Adding to what I had to say in my entry yesterday:

On my Dad's anniversary my brother ended up coming down as well. He sent me a text and said, "I sure wish I could have Buffalo Wild Wings" I sent him one back "You could if you came down" He sent one, "OK" and rung the doorbell. It was such a nice surprise. So everyone, except his wife, were together for one of the hardest days in our lives. I just doesn't seem possible. Living a year without my Dad just doesn't seem possible. Also, Courtney, in case you still read the blog, THANK YOU so very much for your thoughtfulness! She did such an amazing thing for me. She sent me this on the anniversary:

Wednesday, January 14, 2009

I went to the dr Monday, it's not my blood sugar or my thyroid. Who knows? I have to go Friday for all-day testing. I hope that test comes back good and then everything will be clear. Then I just have to wait 6 months to drive again.





My baby boy will be 1 year old in 14 days. Where does the time go? He's growing like a weed and he's the sweetest little boy. He loves giving kisses. He talks all the time. He loves helping his mommy. He says, mama all the time. He's started saying "uh oh", "bye bye", and "book" book sounds like boo. He's so laid back, he reminds me of his Grandpa Tommy. Oh I just love him!



Friday, January 09, 2009

I've been very sick this week. On Monday morning I had a seizure. It was the first one I've ever had in my life. My sister and her bf were here.
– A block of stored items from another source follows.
(* ===== verification/MultiSpec.v ===== *)
(** Transactions against a specification in which a client is told of every touched key
    that it watches: no flag words, no lists of watchers. *)
From S2P Require Import Prelude CString Util Write Commands Multi.
Local Open Scope Z_scope.

(** * The specification *)

Record tclient := mkT {
  t_multi : bool;
  t_error : bool;
  t_touched : bool;
  t_db : Z;
  t_queue : list qcmd;
  t_watch : gset dbkey;
}.

Section spec.
  Context {D : Type} `{DataModel D}.

Record tserver := mkTS { ts_clients : gmap clientid tclient; ts_data : D }.

Definition with_client (T : tserver) (id : clientid) (f : tclient → tclient) : tserver :=
  mkTS (alter f id (ts_clients T)) (ts_data T).

Definition t_touch (P : dbkey → bool) (c : tclient) : tclient :=
  if existsb P (elements (t_watch c)) then mkT (t_multi c) (t_error c) true (t_db c) (t_queue c) (t_watch c) else c.

(** No transaction, nothing watched. *)
Definition t_idle (c : tclient) : tclient := mkT false false false (t_db c) [] ∅.

Definition spec_call (T : tserver) (id : clientid) (c : tclient) (q : qcmd) : reply * tserver :=
  match q with
  | Unwatch => (RStatus (lit "OK"), with_client T id (fun c => mkT (t_multi c) (t_error c) false (t_db c) (t_queue c) ∅))
  | Select arg =>
      match string2ll arg with
      | None => (RError (lit "invalid DB index"), T)
      | Some n =>
          if cluster_enabled && negb (n =? 0) then (RError (lit "SELECT is not allowed in cluster mode"), T)
          else if bool_decide (0 ≤ to_int n < db_count)
          then (RStatus (lit "OK"), with_client T id (fun c => mkT (t_multi c) (t_error c) (t_touched c) (to_int n) (t_queue c) (t_watch c)))
          else (RError (lit "DB index is out of range"), T)
      end
  | Flush all =>
      let dbid := if all then -1 else t_db c in
      (RStatus (lit "OK"),
       mkTS (t_touch (fun wk => ((dbid =? -1) || (wk.1 =? dbid)) && key_exists (ts_data T) wk) <$> ts_clients T)
            (flush_db (ts_data T) dbid))
  | Other argv =>
      let '(r, d, touched) := run_command (ts_data T) (t_db c) argv in
      (r, mkTS (t_touch (fun wk => bool_decide (wk ∈ touched)) <$> ts_clients T) d)
  end.

Definition ts_set_data (T : tserver) (d : D) : tserver := mkTS (ts_clients T) d.

Fixpoint spec_exec (T : tserver) (id : clientid) (prop : bool) (qs : list qcmd) : list reply * bool * tserver :=
  match qs with
  | [] => ([], prop, T)
  | q :: qs =>
      match ts_clients T !! id with
      | None => ([], prop, T)
      | Some c =>
          let first := negb prop && write_command q in
          let T := if first then ts_set_data T (propagate_multi (ts_data T) (t_db c)) else T in
          let '(r, T) := spec_call T id c q in
          let '(rs, prop, T) := spec_exec T id (prop || first) qs in (r :: rs, prop, T)
      end
  end.

(** EXEC runs the queue if nothing was refused in a way that counts and no watched key
    was touched. *)
Definition spec_command (T : tserver) (id : clientid) (c : tclient) (k : cmd) : treply * tserver :=
  match k with
  | Plain q =>
      if t_multi c
      then (queued, with_client T id (fun c => mkT true (t_error c) (t_touched c) (t_db c) (t_queue c ++ [q]) (t_watch c)))
      else let '(r, T) := spec_call T id c q in (TReply r, T)
  | Multi =>
      if t_multi c then (err (lit "MULTI calls can not be nested"), T)
      else (ok, with_client T id (fun c => mkT true (t_error c) (t_touched c) (t_db c) (t_queue c) (t_watch c)))
  | Discard => if t_multi c then (ok, with_client T id t_idle) else (err (lit "DISCARD without MULTI"), T)
  | Watch keys =>
      if t_multi c then (err (lit "WATCH inside MULTI is not allowed"), T)
      else (ok, with_client T id (fun c => mkT (t_multi c) (t_error c) (t_touched c) (t_db c) (t_queue c)
                                             (t_watch c ∪ list_to_set (map (pair (t_db c)) keys))))
  | Exec =>
      if negb (t_multi c) then (err (lit "EXEC without MULTI"), T)
      else if t_error c then (err execaborterr, with_client T id t_idle)
      else if t_touched c then (TNil, with_client T id t_idle)
      else
        let T := with_client T id (fun c => mkT (t_multi c) (t_error c) (t_touched c) (t_db c) (t_queue c) ∅) in
        let '(rs, prop, T) := spec_exec T id false (t_queue c) in
        let T := with_client T id t_idle in
        (TExec rs, if prop : bool then ts_set_data T (bump_dirty (ts_data T)) else T)
  end.

(** The refusals that make the next EXEC fail. *)
Definition counts (r : refusal) : bool :=
  match r with ReadOnlySlave | PubSubOnly | LoadingData => false | _ => true end.

(** A refusal that counts is remembered inside a transaction; a redirected EXEC ends
    it. *)
Definition spec_refused (k : cmd) (r : refusal) (c : tclient) : tclient :=
  match k, r with
  | Exec, Redirect _ => t_idle c
  | _, _ => mkT (t_multi c) (t_error c || (t_multi c && counts r)) (t_touched c) (t_db c) (t_queue c) (t_watch c)
  end.

Definition spec_event (T : tserver) (ev : event) : option treply * tserver :=
  match ev with
  | Connect id => (None, match ts_clients T !! id with
                         | Some _ => T
                         | None => mkTS (<[id := mkT false false false 0 [] ∅]> (ts_clients T)) (ts_data T)
                         end)
  | Command id k =>
      match ts_clients T !! id with
      | None => (None, T)
      | Some c => let '(r, T) := spec_command T id c k in (Some r, T)
      end
  | Refused id k r => (Some (TReply (refusal_reply r)), with_client T id (spec_refused k r))
  | Close id => (None, mkTS (delete id (ts_clients T)) (ts_data T))
  end.

Fixpoint spec_events (T : tserver) (evs : list event) : list (option treply) * tserver :=
  match evs with
  | [] => ([], T)
  | ev :: evs => let '(r, T) := spec_event T ev in let '(rs, T) := spec_events T evs in (r :: rs, T)
  end.

(** The connected clients, and events of connected clients only. *)
Definition ids_after (ids : gset clientid) (ev : event) : gset clientid :=
  match ev with Connect id => {[id]} ∪ ids | Close id => ids ∖ {[id]} | _ => ids end.

Fixpoint events_ok (ids : gset clientid) (evs : list event) : Prop :=
  match evs with
  | [] => True
  | ev :: evs =>
      match ev with Connect _ => True | Command id _ | Refused id _ _ | Close id => id ∈ ids end ∧
      events_ok (ids_after ids ev) evs
  end.

(** * Flags *)

Lemma has_lor_same f m : m ≠ 0 → has (Z.lor f m) m = true.
Proof.
  intros Hm. unfold has. rewrite Z.land_lor_distr_l, Z.land_diag. apply negb_true_iff, Z.eqb_neq.
  intros [_ ?]%Z.lor_eq_0_iff. done.
Qed.
Lemma has_lor_other f m m' : Z.land m m' = 0 → has (Z.lor f m) m' = has f m'.
Proof. intros E. unfold has. by rewrite Z.land_lor_distr_l, E, Z.lor_0_r. Qed.
Lemma has_clear f m m' : Z.land (Z.lnot m) m' = 0 → has (Z.land f (Z.lnot m)) m' = false.
Proof. intros E. unfold has. by rewrite <- Z.land_assoc, E, Z.land_0_r. Qed.
Lemma has_keep f m m' : Z.land (Z.lnot m) m' = m' → has (Z.land f (Z.lnot m)) m' = has f m'.
Proof. intros E. unfold has. by rewrite <- Z.land_assoc, E. Qed.
Lemma has_either f m m' : has f (Z.lor m m') = has f m || has f m'.
Proof.
  unfold has. rewrite Z.land_lor_distr_r. destruct (Z.eqb_spec (Z.lor (Z.land f m) (Z.land f m')) 0) as [E|E].
  - apply Z.lor_eq_0_iff in E as [-> ->]. done.
  - destruct (Z.eqb_spec (Z.land f m) 0) as [E1|]; [|done]. destruct (Z.eqb_spec (Z.land f m') 0) as [E2|]; [|done].
    by rewrite E1, E2 in E.
Qed.

(** * The state, abstractly *)

Definition abs_client (c : client) : tclient :=
  mkT (has (flags c) CLIENT_MULTI) (has (flags c) CLIENT_DIRTY_EXEC) (has (flags c) CLIENT_DIRTY_CAS)
      (c_db c) (mstate c) (list_to_set (watched_keys c)).
Definition abs_server (s : server D) : tserver := mkTS (abs_client <$> clients s) (data s).

(** The keys of the clients and the watchers of the keys agree. *)
Record watch_inv (s : server D) : Prop := {
  wi_keys : ∀ id c, clients s !! id = Some c →
    NoDup (watched_keys c) ∧ ∀ wk, wk ∈ watched_keys c → ∃ cl, db_watched s !! wk = Some cl ∧ id ∈ cl;
  wi_lists : ∀ wk cl, db_watched s !! wk = Some cl →
    NoDup cl ∧ ∀ id, id ∈ cl → ∃ c, clients s !! id = Some c ∧ wk ∈ watched_keys c;
}.

(** Changes that leave the watched keys of the clients alone. *)
Lemma watch_inv_clients (s s' : server D) :
  db_watched s' = db_watched s →
  (∀ id, watched_keys <$> clients s' !! id = watched_keys <$> clients s !! id) → watch_inv s → watch_inv s'.
Proof.
  intros Hw Hc [Hk Hl]. split.
  - intros id c E. specialize (Hc id). rewrite E in Hc. destruct (clients s !! id) as [c0|] eqn:E0; [|done].
    injection Hc as Hc. rewrite Hc, Hw. by apply (Hk id c0).
  - rewrite Hw. intros wk cl E. destruct (Hl wk cl E) as [Hn Hin]. split; [done|]. intros id Hid.
    destruct (Hin id Hid) as (c0 & E0 & Hwk). specialize (Hc id). rewrite E0 in Hc.
    destruct (clients s' !! id) as [c|]; [|done]. injection Hc as Hc. exists c. by rewrite Hc.
Qed.

Lemma abs_client_lookup (s : server D) id : ts_clients (abs_server s) !! id = abs_client <$> clients s !! id.
Proof. apply lookup_fmap. Qed.

Lemma with_client_insert (s : server D) id c c' w (f : tclient → tclient) :
  clients s !! id = Some c → abs_client c' = f (abs_client c) →
  abs_server (mkServer (<[id := c']> (clients s)) w (data s)) = with_client (abs_server s) id f.
Proof.
  intros Hc Hf. unfold abs_server, with_client. cbn. f_equal. apply map_eq. intros i. rewrite lookup_fmap.
  destruct (decide (i = id)) as [->|Hne].
  - rewrite lookup_insert_eq, lookup_alter_eq, lookup_fmap, Hc. cbn. by rewrite Hf.
  - rewrite lookup_insert_ne, lookup_alter_ne, lookup_fmap by done. done.
Qed.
They called 911 and the ambulance came and got me. I was in there for two nights. I had all sorts of tests ran on me, thank God for insurance! Today I went and got more blood work done. Next Friday I'm supposed to have a prolonged EEG test done. So, I'll have to be at the neurologists office all day long. But, I think we figured out what it is. This morning I had a terrible headache and nothing was getting rid of it. I had a craving for m&m's, so we got some and my headache went away. Then Eric remembered that in the emergency room the nurse mentioned that my blood sugar was low. So I looked it up and it says that can cause seizures. My mom talked to the nurse that comes to her work and she said it sure can. She also told her that I've been extremely cold and tired for a long time and the nurse said that can cause that too. So, I'm going to call my dr on Monday and see if they'll test me for that and hopefully I won't have to have the EEG thing done.
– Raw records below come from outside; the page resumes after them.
(** * Alto bundler: validation and gas-price pipeline

    A shallow embedding of [GasPriceManager] (the gas price manager) and of
    [UnsafeValidator] (src/rpc/validation/UnsafeValidator.ts), followed by
    the properties the specification states about them.

    Conventions of the embedding:
    - a TypeScript [bigint] is a [Z]; [a / b] on bigints is [Z.quot]
      (truncation toward zero) and throws on a zero divisor;
    - a TypeScript [number] that only ever holds an integer below 2^53
      (timestamps in ms, u48 validity bounds, queue lengths) is a [Z];
    - a rejected promise or a thrown exception is [None] (gas price manager)
      or [inl e] (validator);
    - the answers of the outside world (JSON-RPC node, gas station, clock)
      during one call are collected in a record passed as an argument;
    - mutable fields of an object are threaded through as an explicit
      state. *)

From Stdlib Require Import ZArith QArith Bool List String Ascii Lia.
From Stdlib Require HexString.
From Stdlib Require Import Nnat.
Import ListNotations.

#[local] Open Scope Z_scope.

(** ** Small error monad for code that may throw *)

Definition bindOpt {A B : Type} (m : option A) (k : A -> option B) : option B :=
  match m with
  | Some a => k a
  | None => None
  end.

Notation "'let?' x ':=' m 'in' k" := (bindOpt m (fun x => k))
  (at level 10, x name, m at level 100, k at level 200).

(** ** Helpers of [@alto/utils] and [viem] *)

(** Modelled from the spec: [maxBigInt] of [@alto/utils] is not under src/;
    the spec uses it to "raise" a fee to another one, i.e. the larger of
    its two arguments. *)
Definition maxBigInt (a b : Z) : Z := if a >? b then a else b.

(** Modelled from the spec: [minBigInt] of [@alto/utils] is not under src/;
    the spec's [min(avgReward, maxFeePerGas ?? 0)], i.e. the smaller of its
    two arguments. *)
Definition minBigInt (a b : Z) : Z := if a <? b then a else b.

(** [parseGwei("n")] of viem for a whole number of gwei. *)
Definition parseGwei (n : Z) : Z := n * 1000000000.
Tomorrow will be a year since my Daddy passed away. I really can't believe it. I don't want to believe it. I miss him. I still haven't dealt with his passing. I don't want to. I miss him with every part of me. My mom, sister and her bf are coming down tomorrow. I wish my brother was too but I guess his wife's family is having a family reunion tomorrow too so he can't. Where did the year go? Why does he have to be gone? My only solice is knowing that he's in Heaven not suffering anymore. At least he's getting to roll down those big hills that he always dreamed of. So, to the best Daddy that ever did walk this earth, THANK YOU! You are such an inspiration to me and I love you more than words can ever express.